PROVIDED RECORDS:
———
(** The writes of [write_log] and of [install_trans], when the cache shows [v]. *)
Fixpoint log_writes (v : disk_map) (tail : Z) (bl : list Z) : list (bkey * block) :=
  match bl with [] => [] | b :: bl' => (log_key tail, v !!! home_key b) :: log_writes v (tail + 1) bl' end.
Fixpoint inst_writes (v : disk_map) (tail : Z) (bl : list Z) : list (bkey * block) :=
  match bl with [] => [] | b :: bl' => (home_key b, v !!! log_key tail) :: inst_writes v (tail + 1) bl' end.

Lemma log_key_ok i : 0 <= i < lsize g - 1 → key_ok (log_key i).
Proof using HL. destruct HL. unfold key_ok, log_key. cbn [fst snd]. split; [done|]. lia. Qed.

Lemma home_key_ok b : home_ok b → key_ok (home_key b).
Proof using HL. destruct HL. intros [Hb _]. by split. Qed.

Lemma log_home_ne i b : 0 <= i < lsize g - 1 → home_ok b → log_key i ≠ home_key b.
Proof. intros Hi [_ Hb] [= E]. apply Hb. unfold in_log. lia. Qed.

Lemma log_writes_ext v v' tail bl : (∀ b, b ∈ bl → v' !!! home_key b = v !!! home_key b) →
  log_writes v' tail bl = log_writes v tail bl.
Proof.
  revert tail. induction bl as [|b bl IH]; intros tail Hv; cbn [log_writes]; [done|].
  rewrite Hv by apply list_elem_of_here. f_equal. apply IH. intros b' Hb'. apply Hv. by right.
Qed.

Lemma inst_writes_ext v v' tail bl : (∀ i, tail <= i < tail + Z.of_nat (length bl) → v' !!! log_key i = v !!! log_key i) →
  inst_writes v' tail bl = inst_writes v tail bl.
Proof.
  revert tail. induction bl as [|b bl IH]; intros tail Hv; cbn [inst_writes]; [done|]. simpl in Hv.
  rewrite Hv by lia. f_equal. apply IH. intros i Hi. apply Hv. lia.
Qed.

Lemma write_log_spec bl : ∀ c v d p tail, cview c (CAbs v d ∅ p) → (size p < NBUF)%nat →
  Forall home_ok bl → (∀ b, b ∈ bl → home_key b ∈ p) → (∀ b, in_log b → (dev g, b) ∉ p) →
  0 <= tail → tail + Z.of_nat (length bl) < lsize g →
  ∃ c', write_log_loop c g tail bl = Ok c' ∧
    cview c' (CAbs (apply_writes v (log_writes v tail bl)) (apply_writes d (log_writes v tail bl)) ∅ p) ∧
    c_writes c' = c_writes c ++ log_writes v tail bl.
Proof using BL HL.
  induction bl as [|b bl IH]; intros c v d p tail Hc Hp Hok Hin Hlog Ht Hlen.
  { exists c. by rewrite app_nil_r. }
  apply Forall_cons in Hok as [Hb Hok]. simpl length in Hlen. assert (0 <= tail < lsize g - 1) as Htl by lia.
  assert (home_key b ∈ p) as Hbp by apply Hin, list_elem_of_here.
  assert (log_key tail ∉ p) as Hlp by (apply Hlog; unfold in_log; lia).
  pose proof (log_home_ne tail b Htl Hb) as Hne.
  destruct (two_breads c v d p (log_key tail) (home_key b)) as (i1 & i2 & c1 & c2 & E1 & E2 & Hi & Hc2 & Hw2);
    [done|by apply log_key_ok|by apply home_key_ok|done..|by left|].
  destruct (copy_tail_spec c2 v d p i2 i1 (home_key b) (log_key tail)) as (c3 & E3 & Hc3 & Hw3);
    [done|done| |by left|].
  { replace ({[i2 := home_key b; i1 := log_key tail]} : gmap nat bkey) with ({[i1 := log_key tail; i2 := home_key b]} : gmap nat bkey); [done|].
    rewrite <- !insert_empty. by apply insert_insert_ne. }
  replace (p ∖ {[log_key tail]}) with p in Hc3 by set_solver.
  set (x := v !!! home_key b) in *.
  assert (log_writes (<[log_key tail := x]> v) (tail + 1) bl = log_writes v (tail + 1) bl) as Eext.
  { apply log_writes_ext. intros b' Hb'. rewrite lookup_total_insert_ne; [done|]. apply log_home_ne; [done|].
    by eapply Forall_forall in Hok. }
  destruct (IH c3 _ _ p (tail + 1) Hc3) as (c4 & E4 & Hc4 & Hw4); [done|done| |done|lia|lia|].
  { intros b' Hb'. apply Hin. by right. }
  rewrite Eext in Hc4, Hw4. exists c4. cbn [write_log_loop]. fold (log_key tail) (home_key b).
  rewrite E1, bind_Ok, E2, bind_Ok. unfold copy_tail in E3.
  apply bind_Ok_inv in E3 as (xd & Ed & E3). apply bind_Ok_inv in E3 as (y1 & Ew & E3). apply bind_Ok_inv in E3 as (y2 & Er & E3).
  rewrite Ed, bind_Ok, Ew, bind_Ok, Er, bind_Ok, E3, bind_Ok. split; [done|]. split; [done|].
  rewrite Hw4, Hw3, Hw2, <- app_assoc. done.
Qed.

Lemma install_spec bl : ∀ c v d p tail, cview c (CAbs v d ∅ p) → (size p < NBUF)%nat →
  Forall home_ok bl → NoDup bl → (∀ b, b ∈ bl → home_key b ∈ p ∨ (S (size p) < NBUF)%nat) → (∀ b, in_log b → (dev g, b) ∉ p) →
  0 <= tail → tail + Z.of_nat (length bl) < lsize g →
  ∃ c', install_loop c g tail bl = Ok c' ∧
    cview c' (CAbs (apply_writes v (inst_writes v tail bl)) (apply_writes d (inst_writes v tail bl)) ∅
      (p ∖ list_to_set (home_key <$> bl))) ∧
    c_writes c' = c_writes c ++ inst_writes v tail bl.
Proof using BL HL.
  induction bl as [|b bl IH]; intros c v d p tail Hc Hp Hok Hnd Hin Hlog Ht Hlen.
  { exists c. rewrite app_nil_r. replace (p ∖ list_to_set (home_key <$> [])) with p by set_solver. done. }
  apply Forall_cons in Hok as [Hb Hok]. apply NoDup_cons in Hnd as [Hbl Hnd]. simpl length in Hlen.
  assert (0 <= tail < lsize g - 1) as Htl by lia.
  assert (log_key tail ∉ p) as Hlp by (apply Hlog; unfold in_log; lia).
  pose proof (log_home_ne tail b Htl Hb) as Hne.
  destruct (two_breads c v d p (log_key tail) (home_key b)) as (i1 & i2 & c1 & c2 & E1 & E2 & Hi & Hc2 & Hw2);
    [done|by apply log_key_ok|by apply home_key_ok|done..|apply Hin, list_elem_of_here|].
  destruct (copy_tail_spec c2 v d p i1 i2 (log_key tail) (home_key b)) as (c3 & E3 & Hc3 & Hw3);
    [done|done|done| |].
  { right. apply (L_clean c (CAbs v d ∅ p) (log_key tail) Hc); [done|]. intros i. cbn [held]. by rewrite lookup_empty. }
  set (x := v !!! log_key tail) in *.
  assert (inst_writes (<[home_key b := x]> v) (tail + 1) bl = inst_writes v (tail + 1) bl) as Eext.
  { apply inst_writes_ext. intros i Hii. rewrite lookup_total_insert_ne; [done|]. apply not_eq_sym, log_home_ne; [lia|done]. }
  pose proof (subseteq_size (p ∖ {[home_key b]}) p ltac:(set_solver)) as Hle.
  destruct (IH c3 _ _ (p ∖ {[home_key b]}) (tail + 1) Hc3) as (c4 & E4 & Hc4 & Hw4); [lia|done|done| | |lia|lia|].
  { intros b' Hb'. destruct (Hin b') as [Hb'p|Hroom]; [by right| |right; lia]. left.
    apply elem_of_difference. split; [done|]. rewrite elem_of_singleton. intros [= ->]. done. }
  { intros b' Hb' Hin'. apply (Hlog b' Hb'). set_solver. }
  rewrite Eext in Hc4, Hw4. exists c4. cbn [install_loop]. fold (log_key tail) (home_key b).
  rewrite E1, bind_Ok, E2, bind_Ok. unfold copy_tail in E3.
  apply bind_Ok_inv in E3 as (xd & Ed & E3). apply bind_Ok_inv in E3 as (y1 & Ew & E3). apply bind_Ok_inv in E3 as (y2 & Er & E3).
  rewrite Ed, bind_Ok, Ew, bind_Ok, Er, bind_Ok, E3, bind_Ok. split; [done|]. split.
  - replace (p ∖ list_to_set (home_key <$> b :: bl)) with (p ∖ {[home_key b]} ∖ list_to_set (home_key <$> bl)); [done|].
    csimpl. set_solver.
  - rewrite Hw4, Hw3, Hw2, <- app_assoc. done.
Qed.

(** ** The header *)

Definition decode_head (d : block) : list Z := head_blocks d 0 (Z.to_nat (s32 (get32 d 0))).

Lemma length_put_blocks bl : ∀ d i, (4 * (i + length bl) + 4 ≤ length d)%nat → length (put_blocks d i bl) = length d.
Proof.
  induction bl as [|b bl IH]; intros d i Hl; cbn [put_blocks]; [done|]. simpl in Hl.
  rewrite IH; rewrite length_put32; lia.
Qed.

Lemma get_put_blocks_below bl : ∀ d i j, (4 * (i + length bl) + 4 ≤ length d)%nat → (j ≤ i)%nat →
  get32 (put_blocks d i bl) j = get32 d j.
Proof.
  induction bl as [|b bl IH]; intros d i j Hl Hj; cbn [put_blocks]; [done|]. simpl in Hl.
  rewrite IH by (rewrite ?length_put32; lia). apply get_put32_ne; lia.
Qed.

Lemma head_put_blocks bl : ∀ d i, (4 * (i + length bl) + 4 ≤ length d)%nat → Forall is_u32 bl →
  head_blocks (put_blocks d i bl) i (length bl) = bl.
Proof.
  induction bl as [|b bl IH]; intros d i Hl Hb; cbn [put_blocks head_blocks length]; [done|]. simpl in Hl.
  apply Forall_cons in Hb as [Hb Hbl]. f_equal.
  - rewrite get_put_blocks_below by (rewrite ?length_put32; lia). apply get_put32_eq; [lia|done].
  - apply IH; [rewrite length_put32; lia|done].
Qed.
———
Looking back over the data above, restate word for word the lines that begin at the line with "set (x := v !!! log_key tail) in *." and end at the line with "split; [done|]. split.", inclusive.

  set (x := v !!! log_key tail) in *.
  assert (inst_writes (<[home_key b := x]> v) (tail + 1) bl = inst_writes v (tail + 1) bl) as Eext.
  { apply inst_writes_ext. intros i Hii. rewrite lookup_total_insert_ne; [done|]. apply not_eq_sym, log_home_ne; [lia|done]. }
  pose proof (subseteq_size (p ∖ {[home_key b]}) p ltac:(set_solver)) as Hle.
  destruct (IH c3 _ _ (p ∖ {[home_key b]}) (tail + 1) Hc3) as (c4 & E4 & Hc4 & Hw4); [lia|done|done| | |lia|lia|].
  { intros b' Hb'. destruct (Hin b') as [Hb'p|Hroom]; [by right| |right; lia]. left.
    apply elem_of_difference. split; [done|]. rewrite elem_of_singleton. intros [= ->]. done. }
  { intros b' Hb' Hin'. apply (Hlog b' Hb'). set_solver. }
  rewrite Eext in Hc4, Hw4. exists c4. cbn [install_loop]. fold (log_key tail) (home_key b).
  rewrite E1, bind_Ok, E2, bind_Ok. unfold copy_tail in E3.
  apply bind_Ok_inv in E3 as (xd & Ed & E3). apply bind_Ok_inv in E3 as (y1 & Ew & E3). apply bind_Ok_inv in E3 as (y2 & Er & E3).
  rewrite Ed, bind_Ok, Ew, bind_Ok, Er, bind_Ok, E3, bind_Ok. split; [done|]. split.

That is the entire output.